For the record, I'm one of the few critics in Criticdom who wasn't completely down on the neo-swing fad of the late '90s. While I wasn't real impressed with the zoot-suit costume-party aspect of the movement, I actually enjoyed the sounds of several bands including The Cherry Poppin' Daddies, Royal Crown Revue and Big Bad Voodoo Daddy. "Neo Swing" was a misnomer anyway. These bands basically revived the jump blues sound.

Voodoo Daddy's most recent album, How Big Can You Get, is a tribute to Cab Calloway. (They covered "Minnie the Moocher on one of their early albums.) They did "Minnie" and "Calloway Boogie" on Saturday. Cab's originals are still the best, but BBVD does them justice.

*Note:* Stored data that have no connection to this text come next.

(** Whatever ustar_make_header composes, ustar_parse_header accepts and reads
    back: the same name without its dangerous prefixes (never empty, "..", or with
    a "/", "./" or "../" prefix), type and size.  Composing fails exactly when the
    stripped name is longer than 99 characters. *)
Theorem ustar_roundtrip (f : list Z) (type : ustar_type) (size : Z) :
  Forall (λ c, 0 < c < 256) f → type ≠ USTAR_EOF → 0 ≤ size < 2 ^ 31 →
  ∃ g, strip_antisocial_prefixes f = Ok g ∧
    antisocial g = false ∧ g ≠ [] ∧ g ≠ [46; 46] ∧
    match ustar_make_header f type size with
    | Ok (Some h) => (length g ≤ 99)%nat ∧
        ustar_parse_header h =
          Ok (Parsed (Some g) type (if decide (type = USTAR_REGULAR) then size else 0))
    | Ok None => (99 < length g)%nat
    | _ => False
    end.
Proof.
  intros Hf Ht Hs. destruct (make_header_spec f type size Hf Ht Hs) as (g & E & Hm).
  destruct (strip_spec f) as (g' & E' & Ha & Hn & Hd & Hsuf). assert (g' = g) as -> by congruence.
  assert (Forall (λ c, c ≠ 0) g) as Hg.
  { destruct Hsuf as [->|[f1 ->]]; [apply Forall_singleton; lia|]. apply Forall_app in Hf as [_ Hf].
    eapply Forall_impl; [done|]. simpl. intros. lia. }
  exists g. split_and!; [done..|]. case_decide as Hlen; [by rewrite Hm|].
  destruct Hm as (m & sz & mt & cs & -> & Hsz & Hcs & Hc & _). split; [lia|].
  unfold ustar_parse_header.
  rewrite (is_all_zeros_false _ 117) by (done || (unfold header_bytes; apply elem_of_app; right;
    apply elem_of_app; right; by apply (bool_decide_unpack _); destruct type; vm_compute)).
  rewrite !bool_decide_true by done. cbn [negb].
  set (h := mk_header _ _ _ _ _ _ _ _ _ _ _ _ _ _ _ _ _) in *.
  rewrite (parse_octal_is_octal 7 (calculate_chksum h)) by (done || lia).
  rewrite Z.eqb_refl. cbn [negb].
  assert (name h !! 99%nat = Some 0) as ->.
  { unfold h; cbn [name]. rewrite lookup_app_r by lia. apply lookup_replicate. split; [done|lia]. }
  change (prefix h !! 0%nat) with (Some 0). cbn [default negb orb]. 
  assert (field_string (name h) = Ok g) as ->.
  { unfold h; cbn [name]. replace (100 - length g)%nat with (S (99 - length g)) by lia.
    by apply field_string_app. }
  cbn [rbind]. rewrite (strip_idem g) by done. cbn [rbind typeflag h].
  destruct type; [|done|done]. simpl. rewrite (parse_octal_is_octal 11 size) by (done || lia).
  by rewrite (proj2 (Z.ltb_ge _ _)) by lia.
Qed.

Lemma ustar_roundtrip_witness :
  ∃ g, strip_antisocial_prefixes (chars ".././/x/y") = Ok g ∧
    antisocial g = false ∧ g ≠ [] ∧ g ≠ [46; 46] ∧
    match ustar_make_header (chars ".././/x/y") USTAR_REGULAR 70000 with
    | Ok (Some h) => (length g ≤ 99)%nat ∧
        ustar_parse_header h = Ok (Parsed (Some g) USTAR_REGULAR 70000)
    | Ok None => (99 < length g)%nat
    | _ => False
    end.
Proof.
  apply (ustar_roundtrip (chars ".././/x/y") USTAR_REGULAR 70000); [|done|done].
  by apply (bool_decide_unpack _); vm_compute.
Defined.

* Lee Rocker: He's the bass player of The Stray Cats, who were early MTV stars and the most successful of the early '80s rockabilly revivalists.

Lee was cool. He might look like your high-school science teacher, but, as the song says, "He's got cat class and he's got cat style."

The Phil Zone
* The Blasters: Dave Alvin, an original Blaster, has gone on to more critical acclaim as a solo artist (and he's coming to Santa Fe Brewing Company next month), but Brother Phil remains the voice of The Blasters.

And what a voice. The guy just exudes soul. As the music pours out he grins as he must have done the first time he heard rock 'n' roll as a kid.

The most memorable songs were early Blasters faves ("American Music," of course, ""Long White Cadillac," "No Other Girl," "Dark Night," and "Marie Marie," which Phil now sings in Spanish.)

They also did some dynamite covers by the likes of Johnny Paycheck and James Brown.

My only complaint was that the set was only 30 minutes (which was the case with everyone except Los Lobos and Rev. Horton Heath.) I could have listened to The Blasters for another hour.